Want a Better Workout? Add Music!

Research clearly establishes that regular exercise is one of the best things you can do to avoid serious illness and lengthen your life. But for many people, the question is how to get started and stick with an exercise routine?

There are all sorts of habits and tricks that are proven to help people establish consistent exercise routines. For starters, we know that a strong social support network helps people to sustain their fitness practice. Another body of evidence shows that being able to make individual choices about physical fitness and feeling self-motivated lead people to start and maintain exercise programs. And there’s another line of research that shows music leads to higher-quality workouts.

A systematic review including 32 studies and published in the International Review of Sport and Exercise Psychology demonstrates that listening to music before and during exercise yields significant benefits.

Researchers found that listening to music before exercise helps people get pumped up to do their best, visualize what they want to accomplish and can help improve motor skills. And listening to music during exercise offered even greater benefits.
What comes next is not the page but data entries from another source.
(** * Priority task queue (concurrency + fairness)

    A shallow embedding of [createTaskQueue] from the exercise
    "Priority Task Queue": the aging score, the linear selector
    [pickNextIndex], the dispatcher [pump], submission ([enqueue]) and
    cancellation ([cancel]), together with the promise chain that [pump]
    attaches to every dispatched record.

    Modelling conventions.
    - JavaScript numbers that the scheduler manipulates (priorities,
      [Date.now()] readings, [agingMs], [concurrency], [running]) are
      integers here ([Z]); [Math.floor (w / a)] is [Z.div], which is floor
      division for every non-zero divisor.  Division by [agingMs = 0]
      (JavaScript: an infinity or NaN) is outside the model.
    - The closure variables of one [createTaskQueue] call form the record
      [state].  The array [q] is a [list item] in insertion order; the
      promise returned by each [enqueue] lives in a store indexed by the
      task id; the promise chains started by [pump] are the [slots].
    - [Date.now()] is an oracle: every call site receives its reading as an
      argument, [pump] receives one reading per loop iteration.
    - The host's job queue is modelled by [event]: each reaction of the
      chain [Promise.resolve().then(run).then(resolve, reject).finally(..)]
      is one event, and events may interleave in any order.  A reaction fires
      only for a chain that is in the matching phase, and [cancel] exists
      only for ids that [enqueue] returned; any other event leaves the
      state as it is.
    - [trace] is a history variable: it records what the scheduler did
      (dispatches, calls of work units, settlements) and is never read by
      the code. *)

From stdpp Require Import base numbers option list gmap fin_maps.

Open Scope Z_scope.

(** ** Values *)

(** Rejection reasons: the error built by [cancel] (name "CancelError"), the
    [TypeError] the engine raises, and whatever a work unit fails with. *)
Inductive reason :=
  | CancelError
  | TypeError
  | Failure (e : Z).

(** A settled promise value. *)
Inductive outcome :=
  | Fulfilled (v : Z)
  | Rejected (e : reason).

(** State of the promise handed to the caller. *)
Inductive pstate :=
  | Pending
  | Settled (o : outcome).

(** What the call of a work unit ends with: a value, or a failure with any
    reason at all.  The reason is handed on as it is, so it may be an error
    of the work unit's own ([Failure]) as well as an error the work unit only
    relays, such as the rejection of another task's promise that it
    returned. *)
Inductive result :=
  | Returns (v : Z)
  | Throws (e : reason).

Definition of_result (r : result) : outcome :=
  match r with
  | Returns v => Fulfilled v
  | Throws e => Rejected e
  end.

(** The first argument of [enqueue]: any value; only functions can be called. *)
Inductive work :=
  | Callable
  | NotCallable.

(** An argument that is destructured by a parameter pattern with a default. *)
Inductive jsarg (A : Type) :=
  | Undefined
  | Null
  | Obj (o : A).
Arguments Undefined {A}.
Arguments Null {A}.
Arguments Obj {A} o.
During endurance activities, such as running or cycling, listening to music helped to improve participants’ moods and efficiency, increase their stamina and led participants to put in harder efforts. People who listened to music during endurance activities reported lower levels of perceived exertion – meaning they didn’t realize they were working as hard as they were – even though their effort levels remained consistent or even increased.
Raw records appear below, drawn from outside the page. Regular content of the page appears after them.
Lemma assignUIDs_numbered (verbose : bool) (t : AccessibilityNode) :
  forall c,
    numbered verbose (preorder t) (preorder (fst (assignUIDs verbose t c)))
             c (snd (assignUIDs verbose t c)).
Proof.
  induction t as [t IH] using node_induction. intros c.
  rewrite assignUIDs_eq, (preorder_eq t).
  pose proof (annotate_node_role verbose t c) as Hrole.
  pose proof (numbered_node verbose t) as Hnode.
  destruct (annotate_node verbose t c) as [t1 c1] eqn:A. cbn [fst snd] in *.
  unfold child_list in *.
  destruct (children t) as [cs|] eqn:Ecs.
  - assert (L : forall c0,
               numbered verbose (flat_map preorder cs)
                 (flat_map preorder (fst (forEach_counter (assignUIDs verbose) cs c0)))
                 c0 (snd (forEach_counter (assignUIDs verbose) cs c0))).
    { clear - IH. induction cs as [|x cs IHcs]; intros c0.
      - apply numbered_nil.
      - cbn [forEach_counter]. inversion IH as [|? ? Hx Hcs]; subst.
        specialize (Hx c0).
        destruct (assignUIDs verbose x c0) as [x' c'].
        specialize (IHcs Hcs c').
        destruct (forEach_counter (assignUIDs verbose) cs c') as [rest' c''].
        cbn [fst snd flat_map] in *.
        eapply numbered_app; eassumption. }
    specialize (L c1).
    destruct (forEach_counter (assignUIDs verbose) cs c1) as [cs' c2].
    cbn [fst snd] in *.
    rewrite (preorder_eq (set_children (Some cs') t1)).
    unfold child_list. cbn [set_children children].
    change (t :: flat_map preorder cs) with ([t] ++ flat_map preorder cs)%list.
    match goal with
    | |- numbered _ _ (?x :: ?l) _ _ => change (x :: l) with ([x] ++ l)%list
    end.
    eapply numbered_app; [|exact L].
    specialize (Hnode (set_children (Some cs') t1) c).
    rewrite A in Hnode. cbn [fst snd] in Hnode.
    apply Hnode; [exact Hrole | reflexivity].
  - cbn [fst snd flat_map].
    rewrite (preorder_eq t1).
    assert (Ec1 : children t1 = None).
    { unfold annotate_node in A.
      destruct (uid_guard verbose t), verbose; cbn in A;
        injection A as <- _; cbn; exact Ecs. }
    unfold child_list. rewrite Ec1. cbn [flat_map].
    specialize (Hnode t1 c). rewrite A in Hnode. cbn [fst snd] in Hnode.
    apply Hnode; [exact Hrole | reflexivity].
Qed.

(** C1. Run on any tree with any verbose flag (counter at 0, as the
    orchestrator starts it), the annotator gives a uid of the form
    [uid_<n>] to exactly the nodes that pass the guard, that is, the
    nodes with a non-empty role that is interactive or with verbose set;
    every other node keeps the uid field it had.  Read in pre-order, the
    uids given out are [uid_1], ..., [uid_k], without gap or repeat,
    where [k] is the number of eligible nodes, and the counter ends at
    [k]. *)
Theorem assignUIDs_numbers_preorder (verbose : bool) (t : AccessibilityNode) :
  let t' := fst (assignUIDs verbose t 0%N) in
  let k := eligible_count verbose t in
  (forall n, uid_guard verbose n = true <->
             exists r, role n = Some r /\ r <> "" /\
                       (In r interactiveRoles \/ verbose = true)) /\
  snd (assignUIDs verbose t 0%N) = N.of_nat k /\
  Forall2 (uid_step verbose) (preorder t) (preorder t') /\
  assigned_uids verbose t' = map (fun i => Some ("uid_" ++ dec i)) (N_seq 1 k) /\
  NoDup (assigned_uids verbose t') /\
  List.length (assigned_uids verbose t') = k.
Proof.
  intros t' k.
  destruct (assignUIDs_numbered verbose t 0%N) as (Ec & F & U).
  fold t' in F, U. fold (eligible_count verbose t) in Ec, U. fold k in Ec, U.
  fold (assigned_uids verbose t') in U. change (0 + 1)%N with 1%N in U.
  split; [apply uid_guard_spec|].
  split; [rewrite Ec; lia|].
  split; [exact F|].
  split; [exact U|].
  rewrite U. split.
  - apply uid_strings_NoDup, N_seq_NoDup.
  - rewrite length_map. clear. generalize 1%N.
    induction k as [|k IH]; intros s; cbn [N_seq List.length]; [reflexivity|].
    now rewrite IH.
Qed.


Lemma annotate_node_frame (verbose : bool) (n : AccessibilityNode) (c : UIDCounter)
    (cs : option (list AccessibilityNode)) :
  let n' := set_children cs (fst (annotate_node verbose n c)) in
  kept_fields n n' /\
  (if verbose then verbose_fields_kept n n' else verbose_fields_absent n') /\
  (if uid_guard verbose n
   then exists i, uid n' = Some ("uid_" ++ dec i)
   else uid n' = uid n) /\
  children n' = cs /\
  children (fst (annotate_node verbose n c)) = children n.
Proof.
  unfold annotate_node, kept_fields, verbose_fields_kept, verbose_fields_absent.
  destruct (uid_guard verbose n), verbose; cbn [fst negb];
    repeat split; try reflexivity; eexists; reflexivity.
Qed.

Lemma forEach_counter_annotation (verbose : bool) (cs : list AccessibilityNode) :
  Forall (fun t => forall c, annotation_of verbose t (fst (assignUIDs verbose t c))) cs ->
  forall c,
    Forall2 (annotation_of verbose) cs
            (fst (forEach_counter (assignUIDs verbose) cs c)).
Proof.
  induction 1 as [|x cs Hx _ IH]; intros c; cbn [forEach_counter].
  - constructor.
  - specialize (Hx c). destruct (assignUIDs verbose x c) as [x' c'].
    specialize (IH c').
    destruct (forEach_counter (assignUIDs verbose) cs c') as [rest' c''].
    now constructor.
Qed.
During high-intensity exercise sessions such as sprint intervals or weightlifting, music improved participants’ stamina and again reduced their levels of perceived exertion.

The review included a few caveats. Listening to music yielded the greatest benefits when participants choose the music themselves or believed that the music was selected to accommodate their personal tastes. The music was also more effective when the participant was working at his or her own pace. And music yielded larger gains for recreational athletes compared to athletes who were highly-trained or participating in serious competitive sports.

The take-home message: Listening to music – especially motivational music that you choose yourself – is a reliable way to help increase the intensity and quality of your workouts.